▸ **The data**

(** Cutting a sequence into consecutive pieces of [n] elements, the last
    one shorter: what repeated [read(n)] returns until the empty read.
    [room] counts the places left in the piece being filled. *)
Fixpoint pieces_from {A} (n room : N) (cur : list A) (l : list A) : list (list A) :=
  match l with
  | [] => match cur with [] => [] | _ => [rev cur] end
  | x :: l' =>
      if room =? 0 then rev cur :: pieces_from n (n - 1) [x] l'
      else pieces_from n (room - 1) (x :: cur) l'
  end.

Definition pieces {A} (n : N) (l : list A) : list (list A) :=
  if n =? 0 then [] else pieces_from n n [] l.

(** [needle in haystack] on two [str]. *)
Fixpoint contains (needle hay : str) : bool :=
  match hay with
  | [] => bool_decide (needle = [])
  | _ :: hay' => bool_decide (needle `prefix_of` hay) || contains needle hay'
  end.

(** [s.split(sep)] for a one-character separator: always at least one part. *)
Fixpoint split_on (sep : N) (s : str) : list str :=
  match s with
  | [] => [[]]
  | c :: s' =>
      if c =? sep then [] :: split_on sep s'
      else match split_on sep s' with
           | p :: ps => (c :: p) :: ps
           | [] => [[c]]
           end
  end.

End Py.

Import Py.


(** ** The [str] and [bytes] methods the decoder calls *)

Module Text.

(** The characters at which [str.splitlines] ends a line. *)
Definition is_linebreak (c : N) : bool :=
  bool_decide (c ∈ [0x0a; 0x0b; 0x0c; 0x0d; 0x1c; 0x1d; 0x1e; 0x85; 0x2028; 0x2029]).

(** The characters for which [str.isspace] holds: the separators of
    [str.split()] without argument. *)
Definition isspace (c : N) : bool :=
  bool_decide (c ∈ [0x09; 0x0a; 0x0b; 0x0c; 0x0d; 0x1c; 0x1d; 0x1e; 0x1f; 0x20;
                    0x85; 0xa0; 0x1680; 0x2028; 0x2029; 0x202f; 0x205f; 0x3000])
  || ((0x2000 <=? c) && (c <=? 0x200a)).

(** [s.splitlines()]: the lines without their terminators; "\r\n" ends
    one line; no empty line after a final terminator. *)
Fixpoint splitlines (s : str) : list str :=
  match s with
  | [] => []
  | c :: s' =>
      if is_linebreak c then
        [] :: match s' with
              | c' :: s'' => if (c =? 0x0d) && (c' =? 0x0a) then splitlines s'' else splitlines s'
              | [] => []
              end
      else
        match splitlines s' with
        | [] => [[c]]
        | l :: ls => (c :: l) :: ls
        end
  end.

(** [s.split()]: the maximal runs of characters that are not spaces. *)
Fixpoint split (s : str) : list str :=
  match s with
  | [] => []
  | c :: s' =>
      if isspace c then split s'
      else
        match s' with
        | [] => [[c]]
        | c' :: _ =>
            if isspace c' then [c] :: split s'
            else match split s' with
                 | t :: ts => (c :: t) :: ts
                 | [] => [[c]]
                 end
        end
  end.

(** [s.rstrip(chars)]: [s] without its longest suffix made of [chars]. *)
Fixpoint rstrip (chars : str) (s : str) : str :=
  match s with
  | [] => []
  | c :: s' =>
      match rstrip chars s' with
      | [] => if bool_decide (c ∈ chars) then [] else [c]
      | r => c :: r
      end
  end.

Section Lower.
(** [unicode_lower before c after] is the lowercase expansion the
    Unicode tables give a non-ASCII character [c] standing between
    [before] and [after] (one character may become several, and the
    capital sigma depends on its neighbours). *)
Variable unicode_lower : str -> N -> str -> str.

Definition ascii_lower (c : N) : N :=
  if (0x41 <=? c) && (c <=? 0x5a) then c + 0x20 else c.

Fixpoint lower_from (before : str) (s : str) : str :=
  match s with
  | [] => []
  | c :: s' =>
      (if c <? 0x80 then [ascii_lower c] else unicode_lower (rev before) c s')
        ++ lower_from (c :: before) s'
  end.

(** [s.lower()]. *)
Definition lower (s : str) : str := lower_from [] s.
End Lower.

(** [b.decode()]: strict UTF-8. *)
Definition continuation (b : N) : bool := (0x80 <=? b) && (b <? 0xc0).

Fixpoint utf8 (bs : list N) : Result str :=
  let more (cp : N) (rest : Result str) : Result str :=
    match rest with Ok s => Ok (cp :: s) | Raise e => Raise e end in
  match bs with
  | [] => Ok []
  | b0 :: r0 =>
      if b0 <? 0x80 then more b0 (utf8 r0)
      else if b0 <? 0xc2 then Raise UnicodeDecodeError
      else if b0 <? 0xe0 then
        match r0 with
        | b1 :: r1 =>
            if continuation b1
            then more ((b0 - 0xc0) * 0x40 + (b1 - 0x80)) (utf8 r1)
            else Raise UnicodeDecodeError
        | _ => Raise UnicodeDecodeError
        end
      else if b0 <? 0xf0 then
        match r0 with
        | b1 :: b2 :: r2 =>
            if continuation b1 && continuation b2
               && negb ((b0 =? 0xe0) && (b1 <? 0xa0))
               && negb ((b0 =? 0xed) && (0xa0 <=? b1))
            then more ((b0 - 0xe0) * 0x1000 + (b1 - 0x80) * 0x40 + (b2 - 0x80)) (utf8 r2)
            else Raise UnicodeDecodeError
        | _ => Raise UnicodeDecodeError
        end
      else if b0 <? 0xf5 then
        match r0 with
        | b1 :: b2 :: b3 :: r3 =>
            if continuation b1 && continuation b2 && continuation b3
               && negb ((b0 =? 0xf0) && (b1 <? 0x90))
               && negb ((b0 =? 0xf4) && (0x90 <=? b1))
            then more ((b0 - 0xf0) * 0x40000 + (b1 - 0x80) * 0x1000
                       + (b2 - 0x80) * 0x40 + (b3 - 0x80)) (utf8 r3)
            else Raise UnicodeDecodeError
        | _ => Raise UnicodeDecodeError
        end
      else Raise UnicodeDecodeError
  end.

Definition decode (b : bytes) : Result str := utf8 (map Byte.to_N b).

(** [s.encode()] of an ASCII literal. *)
Definition ascii_bytes (s : string) : bytes := map byte_of_ascii (list_ascii_of_string s).

End Text.

Import Text.

(** ** zlib *)

Module Zlib.

(** A streaming decompressor: [decompressobj] is the fresh object,
    [decompress d chunk] what [d.decompress(chunk)] returns together with
    the object after the call, or the error it raises. *)
Record Decompressor := {
  dstate : Type;
  decompressobj : dstate;
  decompress : dstate -> bytes -> Result (dstate * bytes);
}.

End Zlib.

Import Zlib.

(** A reference decompressor for the part of the gzip format that needs no
    Huffman decoding: a member whose header has no optional field and whose
    deflate blocks are all stored (what level 0 writes).  On such a member
    it returns, call by call, the bytes zlib returns: nothing while the
    header, a block header or the trailer is being read, and every stored
    byte as soon as it arrives.  Other features of the format are answered
    with [NotImplementedError]. *)
Module StoredGzip.

Definition crc32_bit (c : N) : N :=
  if N.testbit c 0 then N.lxor (N.shiftr c 1) 0xedb88320 else N.shiftr c 1.

(** The running CRC-32 register after one more byte. *)
Definition crc32_byte (c : N) (b : N) : N :=
  Nat.iter 8 crc32_bit (N.lxor c b).

Definition le32 (b0 b1 b2 b3 : N) : N :=
  b0 + 0x100 * b1 + 0x10000 * b2 + 0x1000000 * b3.

Inductive phase :=
| Head (got : list N)                 (* the ten bytes of the header *)
| BlockType                           (* the byte with BFINAL and BTYPE *)
| StoredLen (final : bool) (got : list N)   (* LEN and NLEN *)
| Stored (final : bool) (todo : N)    (* the bytes of a stored block *)
| Check (got : list N)                (* CRC-32 *)
| Length (got : list N)               (* ISIZE *)
| Done.                               (* the rest is unused_data *)

Record state := { ph : phase; crc : N; total : N }.

Definition start : state := {| ph := Head []; crc := 0xffffffff; total := 0 |}.

Definition after_block (final : bool) : phase :=
  if final then Check [] else BlockType.

Definition step (st : state) (b : byte) : Result (state * bytes) :=
  let n := Byte.to_N b in
  let goto p := Ok ({| ph := p; crc := crc st; total := total st |}, []) in
  match ph st with
  | Head got =>
      match got ++ [n] with
      | [i1; i2] as g =>
          if (i1 =? 0x1f) && (i2 =? 0x8b) then goto (Head g)
          else if negb ((0x100 * i1 + i2) mod 31 =? 0)
               then Raise (ZlibError "incorrect header check")
               else Raise (NotImplementedError "zlib header")
      | [_; _; cm; flg] as g =>
          if negb (cm =? 8) then Raise (ZlibError "unknown compression method")
          else if negb (N.land flg 0xe0 =? 0) then Raise (ZlibError "unknown header flags set")
          else if negb (N.land flg 0x1e =? 0) then Raise (NotImplementedError "optional header fields")
          else goto (Head g)
      | [_; _; _; _; _; _; _; _; _; _] => goto BlockType
      | g => goto (Head g)
      end
  | BlockType =>
      let final := N.testbit n 0 in
      match N.land (N.shiftr n 1) 3 with
      | 0 => goto (StoredLen final [])
      | 3 => Raise (ZlibError "invalid block type")
      | _ => Raise (NotImplementedError "compressed block")
      end
  | StoredLen final got =>
      match got ++ [n] with
      | [l0; l1; n0; n1] =>
          if l0 + 0x100 * l1 =? N.lxor (n0 + 0x100 * n1) 0xffff
          then match l0 + 0x100 * l1 with
               | 0 => goto (after_block final)
               | len => goto (Stored final len)
               end
          else Raise (ZlibError "invalid stored block lengths")
      | g => goto (StoredLen final g)
      end
  | Stored final todo =>
      Ok ({| ph := match todo - 1 with 0 => after_block final | l => Stored final l end;
             crc := crc32_byte (crc st) n;
             total := (total st + 1) mod 0x100000000 |}, [b])
  | Check got =>
      match got ++ [n] with
      | [c0; c1; c2; c3] =>
          if le32 c0 c1 c2 c3 =? N.lxor (crc st) 0xffffffff then goto (Length [])
          else Raise (ZlibError "incorrect data check")
      | g => goto (Check g)
      end
  | Length got =>
      match got ++ [n] with
      | [s0; s1; s2; s3] =>
          if le32 s0 s1 s2 s3 =? total st then goto Done
          else Raise (ZlibError "incorrect length check")
      | g => goto (Length g)
      end
  | Done => goto Done
  end.

Fixpoint run (st : state) (chunk : bytes) : Result (state * bytes) :=
  match chunk with
  | [] => Ok (st, [])
  | b :: chunk' =>
      match step st b with
      | Raise e => Raise e
      | Ok (st', out) =>
          match run st' chunk' with
          | Raise e => Raise e
          | Ok (st'', out') => Ok (st'', out ++ out')
          end
      end
  end.

Definition inflater : Decompressor :=
  {| dstate := state; decompressobj := start; decompress := run |}.

(** [gzip.compress(data, 0, mtime=0)] for at most 65535 bytes of data:
    one final stored block. *)
Definition crc32 (data : bytes) : N :=
  N.lxor (fold_left (fun c b => crc32_byte c (Byte.to_N b)) data 0xffffffff) 0xffffffff.

Definition le_bytes (k : nat) (n : N) : bytes :=
  map (fun i => default x00 (Byte.of_N (N.land (N.shiftr n (8 * N.of_nat i)) 0xff))) (seq 0 k).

▸ **Instructions to follow**
Give an exact copy of the lines above from the line with "(b1 <? 0xa0))" up to and including the line with "the object after", and leave everything else out.

▸ **Response area**
               && negb ((b0 =? 0xe0) && (b1 <? 0xa0))
               && negb ((b0 =? 0xed) && (0xa0 <=? b1))
            then more ((b0 - 0xe0) * 0x1000 + (b1 - 0x80) * 0x40 + (b2 - 0x80)) (utf8 r2)
            else Raise UnicodeDecodeError
        | _ => Raise UnicodeDecodeError
        end
      else if b0 <? 0xf5 then
        match r0 with
        | b1 :: b2 :: b3 :: r3 =>
            if continuation b1 && continuation b2 && continuation b3
               && negb ((b0 =? 0xf0) && (b1 <? 0x90))
               && negb ((b0 =? 0xf4) && (0x90 <=? b1))
            then more ((b0 - 0xf0) * 0x40000 + (b1 - 0x80) * 0x1000
                       + (b2 - 0x80) * 0x40 + (b3 - 0x80)) (utf8 r3)
            else Raise UnicodeDecodeError
        | _ => Raise UnicodeDecodeError
        end
      else Raise UnicodeDecodeError
  end.

Definition decode (b : bytes) : Result str := utf8 (map Byte.to_N b).

(** [s.encode()] of an ASCII literal. *)
Definition ascii_bytes (s : string) : bytes := map byte_of_ascii (list_ascii_of_string s).

End Text.

Import Text.

(** ** zlib *)

Module Zlib.

(** A streaming decompressor: [decompressobj] is the fresh object,
    [decompress d chunk] what [d.decompress(chunk)] returns together with
    the object after the call, or the error it raises. *)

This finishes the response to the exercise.